Data provided:
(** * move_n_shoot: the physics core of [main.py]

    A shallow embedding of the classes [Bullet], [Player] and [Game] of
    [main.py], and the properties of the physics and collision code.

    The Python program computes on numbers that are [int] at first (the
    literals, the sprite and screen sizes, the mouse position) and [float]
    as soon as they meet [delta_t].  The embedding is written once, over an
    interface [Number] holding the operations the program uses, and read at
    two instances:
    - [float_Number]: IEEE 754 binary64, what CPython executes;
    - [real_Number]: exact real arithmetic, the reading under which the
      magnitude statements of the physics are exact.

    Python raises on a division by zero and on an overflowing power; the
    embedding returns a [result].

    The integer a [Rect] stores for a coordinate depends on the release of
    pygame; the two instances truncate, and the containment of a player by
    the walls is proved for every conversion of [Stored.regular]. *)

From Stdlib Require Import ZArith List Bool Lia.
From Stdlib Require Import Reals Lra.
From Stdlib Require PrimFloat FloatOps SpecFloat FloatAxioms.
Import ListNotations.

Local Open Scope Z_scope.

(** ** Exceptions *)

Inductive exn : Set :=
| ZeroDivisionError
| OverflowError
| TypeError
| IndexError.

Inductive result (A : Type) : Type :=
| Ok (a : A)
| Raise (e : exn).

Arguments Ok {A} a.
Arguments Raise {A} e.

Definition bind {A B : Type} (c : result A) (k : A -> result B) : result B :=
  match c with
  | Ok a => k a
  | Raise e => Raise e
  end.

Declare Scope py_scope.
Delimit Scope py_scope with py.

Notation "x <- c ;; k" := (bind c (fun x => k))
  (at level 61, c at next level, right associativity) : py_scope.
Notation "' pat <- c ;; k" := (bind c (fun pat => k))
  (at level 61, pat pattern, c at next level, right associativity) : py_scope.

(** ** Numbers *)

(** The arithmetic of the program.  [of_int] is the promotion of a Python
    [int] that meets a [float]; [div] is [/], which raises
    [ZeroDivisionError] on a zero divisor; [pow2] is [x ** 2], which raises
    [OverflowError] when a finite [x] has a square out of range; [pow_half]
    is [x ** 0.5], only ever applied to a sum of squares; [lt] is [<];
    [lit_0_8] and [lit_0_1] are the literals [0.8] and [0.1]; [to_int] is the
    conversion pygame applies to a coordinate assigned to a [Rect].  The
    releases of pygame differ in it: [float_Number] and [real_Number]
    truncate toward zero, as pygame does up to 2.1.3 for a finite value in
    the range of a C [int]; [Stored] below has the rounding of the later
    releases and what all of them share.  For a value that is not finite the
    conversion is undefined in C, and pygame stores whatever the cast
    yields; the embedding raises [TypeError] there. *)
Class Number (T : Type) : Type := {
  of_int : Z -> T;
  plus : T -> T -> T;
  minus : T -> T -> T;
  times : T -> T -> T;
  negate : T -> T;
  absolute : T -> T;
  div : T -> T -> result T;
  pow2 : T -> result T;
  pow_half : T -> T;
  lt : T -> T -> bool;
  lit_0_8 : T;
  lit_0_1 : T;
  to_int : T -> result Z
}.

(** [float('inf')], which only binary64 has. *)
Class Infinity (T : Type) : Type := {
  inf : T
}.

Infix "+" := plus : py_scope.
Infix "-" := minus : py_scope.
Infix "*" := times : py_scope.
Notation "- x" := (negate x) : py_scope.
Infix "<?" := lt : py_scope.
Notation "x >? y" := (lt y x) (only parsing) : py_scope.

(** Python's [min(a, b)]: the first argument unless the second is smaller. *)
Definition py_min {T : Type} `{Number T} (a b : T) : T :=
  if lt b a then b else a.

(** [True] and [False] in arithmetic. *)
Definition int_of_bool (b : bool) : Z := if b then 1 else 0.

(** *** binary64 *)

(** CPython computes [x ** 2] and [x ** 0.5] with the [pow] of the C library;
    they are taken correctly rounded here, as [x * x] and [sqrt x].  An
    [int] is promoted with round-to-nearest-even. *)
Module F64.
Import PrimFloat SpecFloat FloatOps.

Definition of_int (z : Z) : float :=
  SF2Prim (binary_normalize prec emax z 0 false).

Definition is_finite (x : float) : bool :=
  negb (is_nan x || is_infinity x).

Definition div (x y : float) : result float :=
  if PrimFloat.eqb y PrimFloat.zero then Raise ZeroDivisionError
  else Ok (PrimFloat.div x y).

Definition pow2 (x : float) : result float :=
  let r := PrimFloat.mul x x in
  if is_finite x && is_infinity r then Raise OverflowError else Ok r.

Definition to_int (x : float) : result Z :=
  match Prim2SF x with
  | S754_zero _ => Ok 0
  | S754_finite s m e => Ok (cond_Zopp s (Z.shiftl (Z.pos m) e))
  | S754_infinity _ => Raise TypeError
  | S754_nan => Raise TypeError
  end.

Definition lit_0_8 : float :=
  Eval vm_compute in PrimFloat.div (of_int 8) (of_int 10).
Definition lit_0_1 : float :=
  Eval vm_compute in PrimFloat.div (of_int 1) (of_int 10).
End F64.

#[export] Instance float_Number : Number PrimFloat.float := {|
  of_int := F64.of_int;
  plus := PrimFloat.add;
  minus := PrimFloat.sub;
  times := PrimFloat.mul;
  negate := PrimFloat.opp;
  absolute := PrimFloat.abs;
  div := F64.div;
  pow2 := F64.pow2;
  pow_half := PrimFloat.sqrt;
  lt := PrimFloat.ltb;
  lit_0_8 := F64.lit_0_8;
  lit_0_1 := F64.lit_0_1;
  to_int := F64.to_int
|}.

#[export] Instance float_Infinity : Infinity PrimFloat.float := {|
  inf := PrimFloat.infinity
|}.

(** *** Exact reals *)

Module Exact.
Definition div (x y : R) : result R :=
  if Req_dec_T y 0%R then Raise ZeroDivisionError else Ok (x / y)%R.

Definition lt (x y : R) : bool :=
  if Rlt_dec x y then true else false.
--
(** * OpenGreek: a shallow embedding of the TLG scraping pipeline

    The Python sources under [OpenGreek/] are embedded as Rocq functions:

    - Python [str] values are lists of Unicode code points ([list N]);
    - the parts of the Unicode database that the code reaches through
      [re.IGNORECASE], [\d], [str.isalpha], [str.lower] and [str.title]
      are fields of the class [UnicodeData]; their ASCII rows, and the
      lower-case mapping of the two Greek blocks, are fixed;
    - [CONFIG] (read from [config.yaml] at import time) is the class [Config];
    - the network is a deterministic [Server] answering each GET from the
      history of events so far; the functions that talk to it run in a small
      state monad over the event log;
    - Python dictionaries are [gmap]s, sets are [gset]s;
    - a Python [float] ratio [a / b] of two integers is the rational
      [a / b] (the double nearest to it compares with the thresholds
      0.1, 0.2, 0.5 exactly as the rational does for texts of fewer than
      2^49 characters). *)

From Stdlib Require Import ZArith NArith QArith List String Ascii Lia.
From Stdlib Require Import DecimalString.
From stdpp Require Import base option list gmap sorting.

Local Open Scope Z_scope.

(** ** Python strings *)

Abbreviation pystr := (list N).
* * *
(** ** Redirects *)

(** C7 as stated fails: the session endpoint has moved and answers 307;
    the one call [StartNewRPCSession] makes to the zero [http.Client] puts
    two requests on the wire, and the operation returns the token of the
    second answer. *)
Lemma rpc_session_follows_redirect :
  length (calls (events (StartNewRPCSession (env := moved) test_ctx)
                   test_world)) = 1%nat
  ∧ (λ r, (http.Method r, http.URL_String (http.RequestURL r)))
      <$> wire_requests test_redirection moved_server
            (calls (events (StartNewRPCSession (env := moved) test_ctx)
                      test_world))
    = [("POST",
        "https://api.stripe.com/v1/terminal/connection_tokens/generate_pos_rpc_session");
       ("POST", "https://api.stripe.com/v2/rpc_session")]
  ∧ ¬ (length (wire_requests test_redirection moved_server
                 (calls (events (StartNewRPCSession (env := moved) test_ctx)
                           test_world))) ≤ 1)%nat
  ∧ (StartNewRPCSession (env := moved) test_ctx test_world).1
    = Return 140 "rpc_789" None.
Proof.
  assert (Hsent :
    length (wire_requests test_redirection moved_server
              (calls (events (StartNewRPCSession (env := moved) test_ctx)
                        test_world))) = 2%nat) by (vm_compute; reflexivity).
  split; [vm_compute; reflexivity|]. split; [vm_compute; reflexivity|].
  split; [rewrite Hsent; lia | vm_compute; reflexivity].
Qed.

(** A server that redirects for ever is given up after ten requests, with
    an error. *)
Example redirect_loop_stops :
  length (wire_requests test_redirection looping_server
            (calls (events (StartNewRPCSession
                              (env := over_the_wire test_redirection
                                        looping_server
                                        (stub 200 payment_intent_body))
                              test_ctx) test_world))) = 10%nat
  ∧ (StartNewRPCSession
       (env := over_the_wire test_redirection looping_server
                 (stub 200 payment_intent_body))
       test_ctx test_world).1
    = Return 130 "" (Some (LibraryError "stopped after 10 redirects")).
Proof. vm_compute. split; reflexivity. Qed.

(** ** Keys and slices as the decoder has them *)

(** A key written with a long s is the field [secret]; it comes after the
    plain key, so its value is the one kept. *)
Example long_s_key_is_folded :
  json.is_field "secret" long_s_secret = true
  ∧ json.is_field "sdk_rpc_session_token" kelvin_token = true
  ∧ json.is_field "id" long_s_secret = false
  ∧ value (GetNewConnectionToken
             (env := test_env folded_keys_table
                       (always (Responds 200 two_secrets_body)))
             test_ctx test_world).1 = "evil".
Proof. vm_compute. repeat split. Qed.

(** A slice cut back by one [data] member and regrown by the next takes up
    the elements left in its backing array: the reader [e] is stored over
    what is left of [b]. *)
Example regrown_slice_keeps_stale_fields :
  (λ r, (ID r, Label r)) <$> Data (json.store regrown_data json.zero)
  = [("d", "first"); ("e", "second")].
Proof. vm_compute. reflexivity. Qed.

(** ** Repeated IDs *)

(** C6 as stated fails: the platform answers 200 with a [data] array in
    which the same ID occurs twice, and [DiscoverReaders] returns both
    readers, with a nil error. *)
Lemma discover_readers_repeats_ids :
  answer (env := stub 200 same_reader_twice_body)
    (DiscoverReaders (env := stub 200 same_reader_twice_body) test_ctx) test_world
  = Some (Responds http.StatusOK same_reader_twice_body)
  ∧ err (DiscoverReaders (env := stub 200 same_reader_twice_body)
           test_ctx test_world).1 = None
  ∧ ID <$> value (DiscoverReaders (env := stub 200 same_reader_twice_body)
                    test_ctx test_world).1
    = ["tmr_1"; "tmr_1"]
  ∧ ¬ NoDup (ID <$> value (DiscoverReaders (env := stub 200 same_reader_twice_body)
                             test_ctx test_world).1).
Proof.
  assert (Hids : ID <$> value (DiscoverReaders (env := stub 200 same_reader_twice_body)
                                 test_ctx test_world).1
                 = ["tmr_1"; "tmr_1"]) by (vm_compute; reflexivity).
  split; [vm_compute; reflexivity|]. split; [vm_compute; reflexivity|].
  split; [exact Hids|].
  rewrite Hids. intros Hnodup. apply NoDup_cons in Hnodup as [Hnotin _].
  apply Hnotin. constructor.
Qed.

Problem details: Search the material for the word "rewrite" and copy every matching line.

Response:
  split; [rewrite Hsent; lia | vm_compute; reflexivity].
  rewrite Hids. intros Hnodup. apply NoDup_cons in Hnodup as [Hnotin _].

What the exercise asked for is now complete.